> **Exercise**
Filter the entries, keeping every line with the string "clamped".

> **Provided data**

(** X18.  A pitch bend from the call to the wire.  On an initialised module
    with an empty queue, [MIDI.pitchbend(bend, [channel])] followed by
    [MIDI.sendmessages()], for any bend that is a number (anything but a
    NaN, infinities included): the clamp to -1..1 and [roundf] give a
    [delta14b] between -8191 and 8191, and one message
    [0xE0 + ch, lsb, msb] is sent whose two seven-bit data bytes, least
    significant first, are [8192 + delta14b].  The channel is the channel
    argument as a 32-bit [int], less one, clamped to 0..15 (0 when
    absent). *)
Theorem pitchbend_then_flush (e e' : env) (bend : double) (args : list Z)
    (s : state) :
  initcheck s = true -> queue_wf s = true -> commandQueueIndex s = 0 ->
  alloc_ok e = true -> alloc_ok e' = true ->
  lua_gettop args <= 1 ->
  (lua_gettop args = 1 -> wrap_int (luaL_checkinteger args 1) <> - 2 ^ 31) ->
  bend <> S754_nan ->
  let ch := if lua_gettop args =? 1
            then Z.max 0 (Z.min 15 (wrap_int (luaL_checkinteger args 1) - 1))
            else 0 in
  exists s1 s2 delta14b lsb msb,
    bend_delta bend = Some delta14b /\
    -8191 <= delta14b <= 8191 /\
    midi_pitchbend e bend args s = Return s1 /\
    midi_sendMessages e' s1 = Return s2 /\
    received s2 = received s ++ [(0xE0 + ch, lsb, msb)] /\
    0 <= lsb <= 127 /\ 0 <= msb <= 127 /\
    lsb + 128 * msb = 8192 + delta14b.
Proof.
  intros Hinit Hwf Hidx Halloc Halloc' Hargs Hmin Hnan ch.
  destruct (bend_delta_defined bend Hnan) as (d & Hd & Hr).
  destruct (pitchbend_bytes_then_flush e e' bend args s d
              Hinit Hwf Hidx Halloc Halloc' Hargs Hmin Hd)
    as (s1 & s2 & lsb & msb & H1 & H2 & H3 & Hl & Hm & _ & H4).
  exists s1, s2, d, lsb, msb.
  split; [done|]. split; [done|]. split; [done|]. split; [done|].
  split; [done|]. split; [done|]. split; [done|]. apply H4. lia.
Qed.

Lemma clamp_max_min lo hi x :
  lo <= hi ->
  (if (if x <? lo then lo else x) >? hi then hi else (if x <? lo then lo else x)) =
    Z.max lo (Z.min hi x).
Proof.
  intros Hlh. destruct (Z.ltb_spec x lo).
  - destruct (Z.gtb_spec lo hi); lia.
  - destruct (Z.gtb_spec x hi); lia.
Qed.

(** X19.  A controller change from the call to the wire.  On an initialised
    module with an empty queue, [MIDI.CC(cc, value, [channel])] followed by
    [MIDI.sendmessages()] sends one message [0xB0 + ch, cc', value']: the
    controller number is the argument as a 32-bit [int] (so [2^32 + 5] is
    5), clamped to 0..119; the value is masked to seven bits (so 128 is
    sent as 0, not as 127); and the channel is the channel argument as a
    32-bit [int], less one, clamped to 0..15 (0 when absent). *)
Theorem cc_then_flush (e e' : env) (args : list Z) (s : state) :
  initcheck s = true -> queue_wf s = true -> commandQueueIndex s = 0 ->
  alloc_ok e = true -> alloc_ok e' = true ->
  2 <= lua_gettop args <= 3 ->
  (lua_gettop args = 3 -> wrap_int (luaL_checkinteger args 3) <> - 2 ^ 31) ->
  let cc := Z.max 0 (Z.min 119 (wrap_int (luaL_checkinteger args 1))) in
  let v := Z.land (luaL_checkinteger args 2) 0x7F in
  let ch := if lua_gettop args =? 3
            then Z.max 0 (Z.min 15 (wrap_int (luaL_checkinteger args 3) - 1))
            else 0 in
  exists s1 s2,
    midi_CC e args s = Return s1 /\
    midi_sendMessages e' s1 = Return s2 /\
    received s2 = received s ++ [(0xB0 + ch, cc, v)] /\
    notePlaying s2 = notePlaying s /\
    lastNoteIDs s2 = lastNoteIDs s.
Proof.
  intros Hinit Hwf Hidx Halloc Halloc' Hargs Hmin cc v ch.
  set (c := set_velocity v (set_note cc (set_channel ch (set_type kCC (uninit e))))).
  assert (Hcall : midi_CC e args s = queue_and_return e c s).
  { unfold midi_CC.
    destruct (Z.ltb_spec (lua_gettop args) 2); [lia|].
    destruct (Z.gtb_spec (lua_gettop args) 3); [lia|].
    simpl. rewrite Hinit, !masked_arg. simpl.
    rewrite (clamp_max_min 0 119) by lia.
    rewrite optional_channel_spec; [done|].
    intros Hg. apply Hmin. by apply Z.eqb_eq. }
  assert (Hv : 0 <= v <= 127) by apply land_0x7F_range.
  assert (Hcc : 0 <= cc <= 119) by (subst cc; lia).
  assert (Hch : 0 <= ch <= 15) by (subst ch; destruct (_ =? 3); lia).
  destruct (call_then_flush e e' c s Hinit Hwf Hidx Halloc Halloc')
    as (s1 & buf' & H1 & Hnp & Hids & Hr & Ht & Hdu & Hflush).
  eexists s1, _. split; [by rewrite Hcall|]. split; [exact Hflush|].
  unfold substitute, retrigger. change (is_noteon c) with false. simpl andb.
  unfold pass3_step. change (type c) with kCC.
  change (channel c) with ch. change (CC c) with cc. change (value c) with v.
  cbn -[bytes Z.mul Z.add Z.land Z.max Z.min flush_delay].
  by rewrite Hr, !bytes_small by lia.
Qed.
(** ** The module [umodbus.server.serial] *)

(** [get_server(server_class, serial_port)]: a fresh instance with the
    port and an empty route map bound to it; [_shutdown_request] is the
    class attribute [False].  The server class is the [SerialServer]
    instance in scope. *)
Definition get_server (serial_port : port) : world :=
  {| serial_port := serial_port;
     route_map := Route.empty;
     _shutdown_request := false;
     log := [] |}.

(** [route(slave_ids, function_codes, addresses)] returns the decorator
    [inner]; an omitted argument is [None]. *)
Definition route (slave_ids function_codes addresses : option (list Z))
  : Route.endpoint -> M Route.endpoint :=
  fun f =>
    modify (fun w =>
      set_route_map w
        (Route.add_rule (route_map w) f slave_ids function_codes addresses));;
    ret f.

Definition get_meta_data (request_adu : bytes) : outcome dict :=
  match struct_unpack_B (slice None (Some 1) request_adu) with
  | Return unit_id => Return [("unit_id", unit_id)]
  | Raise e => Raise e
  end.

Definition get_request_pdu (request_adu : bytes) : bytes :=
  slice (Some 1) (Some (-2)) request_adu.

(** How [serve_forever] ended. *)
Inductive loop_end : Type :=
| Shutdown             (* the loop condition found [_shutdown_request] set *)
| Uncaught (e : exn)   (* an exception left [serve_forever] *)
| Running.             (* still looping when the iteration budget ran out *)

Record run : Type := {
  ending : loop_end;
  iterations : nat;      (* calls of [serve_once] *)
  final : world
}.

Definition next (r : run) : run :=
  {| ending := ending r; iterations := S (iterations r); final := final r |}.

> **Problem solution**
    argument as a 32-bit [int], less one, clamped to 0..15 (0 when
    5), clamped to 0..119; the value is masked to seven bits (so 128 is
    32-bit [int], less one, clamped to 0..15 (0 when absent). *)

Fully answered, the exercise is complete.